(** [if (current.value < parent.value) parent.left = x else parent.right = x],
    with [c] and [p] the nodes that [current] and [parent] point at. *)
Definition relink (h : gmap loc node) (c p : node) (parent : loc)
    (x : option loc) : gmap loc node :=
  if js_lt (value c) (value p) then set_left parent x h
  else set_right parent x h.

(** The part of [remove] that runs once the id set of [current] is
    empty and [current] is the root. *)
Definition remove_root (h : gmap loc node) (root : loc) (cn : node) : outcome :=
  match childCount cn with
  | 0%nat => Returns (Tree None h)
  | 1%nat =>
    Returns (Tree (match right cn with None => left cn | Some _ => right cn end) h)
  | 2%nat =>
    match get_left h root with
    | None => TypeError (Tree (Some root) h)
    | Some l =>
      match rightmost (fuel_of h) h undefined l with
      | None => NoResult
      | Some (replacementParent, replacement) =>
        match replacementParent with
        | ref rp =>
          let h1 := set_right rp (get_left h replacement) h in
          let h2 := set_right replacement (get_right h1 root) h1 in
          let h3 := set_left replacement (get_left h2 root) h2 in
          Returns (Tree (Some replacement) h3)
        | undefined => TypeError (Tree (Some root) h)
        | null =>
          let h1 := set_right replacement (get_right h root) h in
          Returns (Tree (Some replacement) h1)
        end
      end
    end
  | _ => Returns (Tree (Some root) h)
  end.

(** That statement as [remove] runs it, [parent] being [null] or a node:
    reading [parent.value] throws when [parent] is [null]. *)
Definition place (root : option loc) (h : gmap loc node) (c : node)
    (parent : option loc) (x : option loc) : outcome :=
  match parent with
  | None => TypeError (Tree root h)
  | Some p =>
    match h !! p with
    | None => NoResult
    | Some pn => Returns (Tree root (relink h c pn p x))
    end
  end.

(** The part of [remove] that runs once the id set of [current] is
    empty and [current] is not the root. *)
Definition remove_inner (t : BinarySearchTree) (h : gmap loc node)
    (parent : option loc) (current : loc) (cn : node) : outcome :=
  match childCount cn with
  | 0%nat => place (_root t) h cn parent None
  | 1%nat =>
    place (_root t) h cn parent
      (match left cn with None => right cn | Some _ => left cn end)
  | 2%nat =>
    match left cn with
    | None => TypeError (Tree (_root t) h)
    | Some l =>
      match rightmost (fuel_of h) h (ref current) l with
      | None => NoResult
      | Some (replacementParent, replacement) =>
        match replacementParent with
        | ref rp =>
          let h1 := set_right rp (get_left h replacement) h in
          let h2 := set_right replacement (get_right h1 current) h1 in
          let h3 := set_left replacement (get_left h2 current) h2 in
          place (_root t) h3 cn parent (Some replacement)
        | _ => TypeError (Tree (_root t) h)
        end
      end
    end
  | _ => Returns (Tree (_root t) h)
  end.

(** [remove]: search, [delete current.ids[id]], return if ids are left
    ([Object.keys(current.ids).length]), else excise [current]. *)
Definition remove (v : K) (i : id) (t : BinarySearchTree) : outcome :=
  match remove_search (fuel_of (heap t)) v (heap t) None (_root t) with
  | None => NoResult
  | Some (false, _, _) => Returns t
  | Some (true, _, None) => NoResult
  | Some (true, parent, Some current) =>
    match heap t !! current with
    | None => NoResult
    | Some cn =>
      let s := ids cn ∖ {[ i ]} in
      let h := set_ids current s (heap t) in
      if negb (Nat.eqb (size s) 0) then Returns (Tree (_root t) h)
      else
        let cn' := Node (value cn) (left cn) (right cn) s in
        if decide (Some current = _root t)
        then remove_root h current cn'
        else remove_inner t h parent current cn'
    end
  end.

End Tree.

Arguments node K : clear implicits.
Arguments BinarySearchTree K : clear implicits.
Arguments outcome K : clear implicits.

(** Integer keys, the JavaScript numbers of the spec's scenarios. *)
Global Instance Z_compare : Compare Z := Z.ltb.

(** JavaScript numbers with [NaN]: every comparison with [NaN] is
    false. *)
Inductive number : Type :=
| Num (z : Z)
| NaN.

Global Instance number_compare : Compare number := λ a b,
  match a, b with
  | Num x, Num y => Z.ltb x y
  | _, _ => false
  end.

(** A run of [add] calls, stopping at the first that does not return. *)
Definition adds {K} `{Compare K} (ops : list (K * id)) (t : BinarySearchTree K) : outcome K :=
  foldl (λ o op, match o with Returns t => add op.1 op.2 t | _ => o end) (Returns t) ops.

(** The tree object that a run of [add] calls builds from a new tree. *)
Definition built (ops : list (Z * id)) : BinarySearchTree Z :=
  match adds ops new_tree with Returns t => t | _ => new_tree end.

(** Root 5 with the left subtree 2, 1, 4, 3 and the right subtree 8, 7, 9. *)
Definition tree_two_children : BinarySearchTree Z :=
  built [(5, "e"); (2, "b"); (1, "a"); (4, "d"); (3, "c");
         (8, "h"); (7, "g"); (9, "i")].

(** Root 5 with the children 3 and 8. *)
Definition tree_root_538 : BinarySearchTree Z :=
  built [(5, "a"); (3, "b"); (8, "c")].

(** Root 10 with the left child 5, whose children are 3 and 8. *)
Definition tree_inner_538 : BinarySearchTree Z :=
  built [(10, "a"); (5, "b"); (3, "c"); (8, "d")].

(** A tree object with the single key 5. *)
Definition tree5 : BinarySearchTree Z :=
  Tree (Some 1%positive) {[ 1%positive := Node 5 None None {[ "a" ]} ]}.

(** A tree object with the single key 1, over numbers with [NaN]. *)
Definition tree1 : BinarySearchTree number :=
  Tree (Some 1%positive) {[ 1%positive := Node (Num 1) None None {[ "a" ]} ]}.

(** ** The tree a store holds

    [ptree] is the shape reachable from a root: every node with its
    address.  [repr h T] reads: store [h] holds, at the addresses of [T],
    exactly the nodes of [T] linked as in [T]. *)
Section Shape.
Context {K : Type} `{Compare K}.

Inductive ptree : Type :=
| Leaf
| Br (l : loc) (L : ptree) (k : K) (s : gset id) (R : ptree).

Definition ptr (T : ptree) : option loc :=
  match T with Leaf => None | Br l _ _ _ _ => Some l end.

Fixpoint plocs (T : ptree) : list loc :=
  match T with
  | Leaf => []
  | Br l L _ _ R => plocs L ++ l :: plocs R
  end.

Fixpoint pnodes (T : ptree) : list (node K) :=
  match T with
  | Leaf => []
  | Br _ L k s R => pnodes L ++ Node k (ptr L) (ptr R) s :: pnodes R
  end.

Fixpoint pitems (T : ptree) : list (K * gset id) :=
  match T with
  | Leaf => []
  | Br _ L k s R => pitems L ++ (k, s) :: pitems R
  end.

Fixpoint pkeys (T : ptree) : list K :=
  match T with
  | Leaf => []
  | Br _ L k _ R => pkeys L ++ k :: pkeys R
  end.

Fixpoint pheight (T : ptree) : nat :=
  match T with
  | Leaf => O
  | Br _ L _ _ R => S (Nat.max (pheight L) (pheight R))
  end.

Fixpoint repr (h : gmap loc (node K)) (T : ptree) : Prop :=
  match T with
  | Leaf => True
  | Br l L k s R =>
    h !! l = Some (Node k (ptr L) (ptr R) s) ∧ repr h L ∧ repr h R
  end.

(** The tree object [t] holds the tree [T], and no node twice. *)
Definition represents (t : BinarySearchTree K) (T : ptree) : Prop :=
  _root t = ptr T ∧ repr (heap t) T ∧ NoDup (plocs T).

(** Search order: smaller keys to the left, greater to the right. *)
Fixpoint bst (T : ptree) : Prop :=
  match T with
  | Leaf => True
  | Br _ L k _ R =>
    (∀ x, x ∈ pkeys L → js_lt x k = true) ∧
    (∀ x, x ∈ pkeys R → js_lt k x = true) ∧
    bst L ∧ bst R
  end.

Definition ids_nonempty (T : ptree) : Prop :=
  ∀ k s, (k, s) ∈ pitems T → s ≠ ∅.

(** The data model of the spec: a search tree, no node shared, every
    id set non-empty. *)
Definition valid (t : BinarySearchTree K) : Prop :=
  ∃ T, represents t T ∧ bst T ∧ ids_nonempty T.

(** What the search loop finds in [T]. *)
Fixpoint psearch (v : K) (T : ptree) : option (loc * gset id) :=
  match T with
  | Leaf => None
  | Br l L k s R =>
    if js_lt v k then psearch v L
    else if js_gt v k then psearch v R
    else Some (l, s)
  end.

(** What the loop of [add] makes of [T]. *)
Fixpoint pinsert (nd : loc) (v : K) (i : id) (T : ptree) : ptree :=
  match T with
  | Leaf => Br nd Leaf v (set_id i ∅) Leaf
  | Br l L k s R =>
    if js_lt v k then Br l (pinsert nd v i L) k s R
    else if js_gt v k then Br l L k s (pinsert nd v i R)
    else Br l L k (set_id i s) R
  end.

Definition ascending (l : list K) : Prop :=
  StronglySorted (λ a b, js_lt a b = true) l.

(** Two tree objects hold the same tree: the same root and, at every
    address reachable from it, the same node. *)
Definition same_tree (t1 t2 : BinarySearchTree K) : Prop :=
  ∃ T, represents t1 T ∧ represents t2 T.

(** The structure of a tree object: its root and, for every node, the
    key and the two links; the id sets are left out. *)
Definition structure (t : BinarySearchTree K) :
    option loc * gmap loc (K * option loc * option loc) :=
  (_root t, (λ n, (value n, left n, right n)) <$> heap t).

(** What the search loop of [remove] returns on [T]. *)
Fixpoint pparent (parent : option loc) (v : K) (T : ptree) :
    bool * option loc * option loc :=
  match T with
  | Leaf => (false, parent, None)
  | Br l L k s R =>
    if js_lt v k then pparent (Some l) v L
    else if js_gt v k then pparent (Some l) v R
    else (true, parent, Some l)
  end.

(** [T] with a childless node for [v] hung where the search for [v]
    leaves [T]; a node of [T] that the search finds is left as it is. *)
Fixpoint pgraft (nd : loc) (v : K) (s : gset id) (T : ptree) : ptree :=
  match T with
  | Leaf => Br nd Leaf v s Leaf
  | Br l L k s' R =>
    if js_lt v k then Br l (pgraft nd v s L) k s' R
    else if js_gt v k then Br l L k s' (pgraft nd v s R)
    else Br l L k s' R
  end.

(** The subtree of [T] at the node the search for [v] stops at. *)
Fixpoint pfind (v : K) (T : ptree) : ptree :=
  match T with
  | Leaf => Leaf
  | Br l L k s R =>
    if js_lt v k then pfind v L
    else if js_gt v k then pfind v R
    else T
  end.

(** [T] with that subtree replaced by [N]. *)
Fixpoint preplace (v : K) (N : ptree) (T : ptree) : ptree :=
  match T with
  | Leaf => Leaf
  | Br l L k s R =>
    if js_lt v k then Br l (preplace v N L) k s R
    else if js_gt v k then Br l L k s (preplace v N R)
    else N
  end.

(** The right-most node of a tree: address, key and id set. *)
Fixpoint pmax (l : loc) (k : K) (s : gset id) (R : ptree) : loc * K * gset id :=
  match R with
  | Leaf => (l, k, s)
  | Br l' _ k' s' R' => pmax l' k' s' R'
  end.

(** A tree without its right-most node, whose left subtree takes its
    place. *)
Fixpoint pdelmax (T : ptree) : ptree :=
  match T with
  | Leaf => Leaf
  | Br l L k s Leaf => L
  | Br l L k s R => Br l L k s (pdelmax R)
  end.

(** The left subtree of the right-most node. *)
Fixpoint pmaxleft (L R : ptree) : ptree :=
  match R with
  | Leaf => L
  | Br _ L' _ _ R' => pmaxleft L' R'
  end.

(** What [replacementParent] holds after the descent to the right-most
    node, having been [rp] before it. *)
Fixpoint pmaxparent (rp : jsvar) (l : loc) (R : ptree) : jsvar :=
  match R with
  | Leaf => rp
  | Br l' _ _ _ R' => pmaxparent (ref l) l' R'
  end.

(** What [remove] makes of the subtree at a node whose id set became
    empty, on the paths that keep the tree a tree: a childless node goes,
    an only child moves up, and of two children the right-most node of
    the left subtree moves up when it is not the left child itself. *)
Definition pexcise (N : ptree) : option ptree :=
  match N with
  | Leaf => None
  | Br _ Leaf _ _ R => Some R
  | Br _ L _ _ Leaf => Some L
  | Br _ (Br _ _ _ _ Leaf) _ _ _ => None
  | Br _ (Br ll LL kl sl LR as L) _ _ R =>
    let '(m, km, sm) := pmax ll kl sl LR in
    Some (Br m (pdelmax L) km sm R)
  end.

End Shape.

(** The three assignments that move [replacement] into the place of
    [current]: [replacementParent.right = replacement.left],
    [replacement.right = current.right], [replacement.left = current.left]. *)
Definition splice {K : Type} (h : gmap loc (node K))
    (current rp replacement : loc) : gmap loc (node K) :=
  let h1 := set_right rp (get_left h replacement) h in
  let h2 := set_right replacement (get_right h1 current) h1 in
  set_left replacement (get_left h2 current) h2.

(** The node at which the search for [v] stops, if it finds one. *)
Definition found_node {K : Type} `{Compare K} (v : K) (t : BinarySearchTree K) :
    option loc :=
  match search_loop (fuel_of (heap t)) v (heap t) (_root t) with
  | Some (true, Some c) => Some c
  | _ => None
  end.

--

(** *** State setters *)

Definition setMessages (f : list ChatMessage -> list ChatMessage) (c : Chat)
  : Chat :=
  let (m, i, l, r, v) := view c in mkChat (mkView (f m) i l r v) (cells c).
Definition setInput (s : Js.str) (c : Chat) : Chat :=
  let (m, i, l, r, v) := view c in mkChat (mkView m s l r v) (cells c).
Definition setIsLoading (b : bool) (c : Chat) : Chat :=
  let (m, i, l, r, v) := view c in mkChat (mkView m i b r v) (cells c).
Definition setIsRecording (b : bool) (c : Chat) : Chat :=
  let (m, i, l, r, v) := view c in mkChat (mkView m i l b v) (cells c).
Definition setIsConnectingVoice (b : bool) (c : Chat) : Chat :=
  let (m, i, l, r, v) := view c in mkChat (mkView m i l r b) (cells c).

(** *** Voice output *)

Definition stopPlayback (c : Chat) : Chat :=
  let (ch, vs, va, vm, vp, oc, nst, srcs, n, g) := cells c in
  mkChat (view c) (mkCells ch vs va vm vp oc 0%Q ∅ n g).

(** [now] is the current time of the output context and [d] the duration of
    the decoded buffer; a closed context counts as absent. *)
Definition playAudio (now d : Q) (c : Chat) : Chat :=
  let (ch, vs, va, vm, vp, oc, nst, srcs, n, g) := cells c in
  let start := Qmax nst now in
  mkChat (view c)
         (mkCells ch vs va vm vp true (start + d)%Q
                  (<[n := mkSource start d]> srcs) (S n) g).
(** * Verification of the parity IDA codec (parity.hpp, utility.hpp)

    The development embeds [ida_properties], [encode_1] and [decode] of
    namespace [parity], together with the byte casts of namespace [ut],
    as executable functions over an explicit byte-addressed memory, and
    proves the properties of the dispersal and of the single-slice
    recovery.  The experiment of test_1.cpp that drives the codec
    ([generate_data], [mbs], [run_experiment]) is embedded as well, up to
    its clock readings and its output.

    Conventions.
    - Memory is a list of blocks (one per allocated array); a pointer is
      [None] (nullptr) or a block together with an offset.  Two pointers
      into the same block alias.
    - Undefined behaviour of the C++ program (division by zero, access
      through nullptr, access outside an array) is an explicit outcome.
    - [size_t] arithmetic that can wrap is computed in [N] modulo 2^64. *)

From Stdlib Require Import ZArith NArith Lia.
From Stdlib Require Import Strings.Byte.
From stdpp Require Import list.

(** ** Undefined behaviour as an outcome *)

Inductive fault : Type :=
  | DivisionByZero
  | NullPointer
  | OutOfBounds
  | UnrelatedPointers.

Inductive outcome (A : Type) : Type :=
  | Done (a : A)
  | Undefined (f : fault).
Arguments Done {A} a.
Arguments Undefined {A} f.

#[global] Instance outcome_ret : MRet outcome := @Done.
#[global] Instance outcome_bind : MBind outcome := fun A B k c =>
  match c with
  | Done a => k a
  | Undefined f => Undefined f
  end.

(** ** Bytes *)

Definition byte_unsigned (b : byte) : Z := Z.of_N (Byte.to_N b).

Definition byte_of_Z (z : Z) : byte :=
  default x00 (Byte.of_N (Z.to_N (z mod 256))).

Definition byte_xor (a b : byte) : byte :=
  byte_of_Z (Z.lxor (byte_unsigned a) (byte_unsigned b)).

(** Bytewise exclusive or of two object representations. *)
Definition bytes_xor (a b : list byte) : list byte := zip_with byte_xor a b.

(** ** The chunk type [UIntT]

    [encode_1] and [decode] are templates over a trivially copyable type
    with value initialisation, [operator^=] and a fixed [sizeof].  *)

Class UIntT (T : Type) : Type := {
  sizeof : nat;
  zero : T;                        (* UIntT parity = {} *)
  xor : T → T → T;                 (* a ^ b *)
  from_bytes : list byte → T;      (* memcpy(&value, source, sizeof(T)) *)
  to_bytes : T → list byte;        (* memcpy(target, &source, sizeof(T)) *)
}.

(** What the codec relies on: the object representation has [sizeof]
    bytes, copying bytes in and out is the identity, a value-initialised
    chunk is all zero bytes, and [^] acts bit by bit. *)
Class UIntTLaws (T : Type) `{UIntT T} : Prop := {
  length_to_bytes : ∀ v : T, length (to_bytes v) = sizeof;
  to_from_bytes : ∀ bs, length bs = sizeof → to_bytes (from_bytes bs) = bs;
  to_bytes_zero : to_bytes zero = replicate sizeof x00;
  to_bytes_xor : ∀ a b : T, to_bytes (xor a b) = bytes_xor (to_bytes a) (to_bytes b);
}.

#### What you are asked to do
Return only those lines of the records that contain the string "holds".

#### Answer for the task
(** ** The tree a store holds
    address.  [repr h T] reads: store [h] holds, at the addresses of [T],
(** The tree object [t] holds the tree [T], and no node twice. *)
(** What [replacementParent] holds after the descent to the right-most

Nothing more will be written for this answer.